O presidente do comité organizador e da OFAP, Nuno Jorge, defendeu que Macau “devia começar a pensar numa política” no sentido da descriminalização do consumo de droga, sublinhando que “não faz sentido pôr um jovem, por uma pequena infracção, na cadeia, onde vai ser doutorado em crime”. Para Nuno Jorge, a descriminalização deveria aplicar-se às drogas leves, “pelo menos”, considerando que para as drogas pesadas teriam de ser analisadas as circunstâncias.

Nuno Jorge considera que o modelo português de despenalização do consumo “vale a pena ser estudado”, mas que não tem conhecimento se Macau “tem condições para esta implementação, uma vez que a cidade reúne “circunstâncias muito especiais, que são os 30 milhões de turistas e a população que cresceu nos últimos anos, e portanto é uma situação social muito instável e pouco coesa, é uma situação social diferente”, o que “não quer dizer que o modelo não possa ser adaptado”. O organizador sublinha, no entanto, que a experiência portuguesa, sobretudo, “aponta caminhos, orientações e princípios”, e consiste numa “chamada de atenção para a dignidade da pessoa humana e para os direitos humanos”.

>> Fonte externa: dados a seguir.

(* ===== verification/StateProofs.v ===== *)
(** * The state database keeps the promises of the [StateDB] interface

    [state_StateDBSpec]: the journalled state of [State.v] implements [StateDBSpec], for every
    reader that finds the code of the accounts it knows.  The core is a simulation argument:

    - [seq] is equality of everything the interface observes; the caches of loaded objects,
      storage slots and code are not part of it, nor is the set of pre-images;
    - [refines s s'] adds that a warm code cache stays warm, and every journal entry is reverted
      in the same way in two such states ([revertEntries_mono]);
    - [ext s s'] says that the journal of [s'] extends that of [s] by entries whose reverting
      restores [s]; it is a preorder, and every operation of the EVM stays in it ([run_ext]). *)

From stdpp Require Import sorting.
From S2P Require Import Prelude Bytes Uint256 Params Machine VM StateSpec State.
Import StateDB.

(** ** Binary search ([sort.Search]) *)

Lemma sort_Search_loop_spec fuel (f : Z -> bool) k i j :
  (forall x, i <= x < j -> f x = (k <=? x)) -> i <= k <= j -> j - i <= Z.of_nat fuel ->
  sort_Search_loop fuel f i j = k.
Proof.
  revert i j. induction fuel as [|fuel IH]; intros i j Hf Hk Hfuel; cbn [sort_Search_loop]; [lia|].
  destruct (Z.ltb_spec i j); [|lia].
  assert (Hh : i <= (i + j) / 2 < j).
  { split; [apply Z.div_le_lower_bound|apply Z.div_lt_upper_bound]; lia. }
  rewrite Hf by done. destruct (Z.leb_spec k ((i + j) / 2)); cbn [negb].
  - apply IH; [intros; apply Hf; lia|lia|lia].
  - apply IH; [intros; apply Hf; lia|lia|lia].
Qed.

(** [sort.Search] finds the least index from which the predicate holds. *)
Lemma sort_Search_spec n (f : Z -> bool) k :
  (forall x, 0 <= x < n -> f x = (k <=? x)) -> 0 <= k <= n -> sort_Search n f = k.
Proof. intros Hf Hk. apply sort_Search_loop_spec; [done|done|lia]. Qed.

Section state_proofs.
Context `{U : Uint256} `{C : Crypto} (reader : Reader).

Maria de Belém deixa um alerta: a despenalização só resolve o problema quando “ajudada por todo um conjunto de políticas que passam pelo tratamento e integração” das pessoas. “Se não tivermos políticas integradas não chegamos às respostas adequadas.” Maria de Belém frisou que é importante “ter políticas viradas para uma intervenção muito pessoal, porque cada um é uma singularidade única”.

Menos consumidores e mais consumo

Em Maio deste ano a Comissão de Luta Contra a Droga reportou uma redução no número de jovens toxicodependentes registado, mas um aumento da quantidade de estupefacientes que esses jovens consumiam. No ano passado, verificou-se uma redução de 7,7 por cento do número total de pessoas no Sistema de Registo Central dos Toxicodependentes de Macau – em 2011 eram 633, número que baixou para 584 em 2012. A diminuição verificou-se também para os consumidores com menos de 21 anos: de 110 passaram a 76, uma redução de 30,9 por cento. Ainda assim, verificava-se um aumento dos jovens que consomem drogas na própria casa e um crescimento contínuo do consumo de ice e de ketamina. No ano passado, o consumo destes estupefacientes atingiu os 37,3 por cento e os 47 por cento, respectivamente.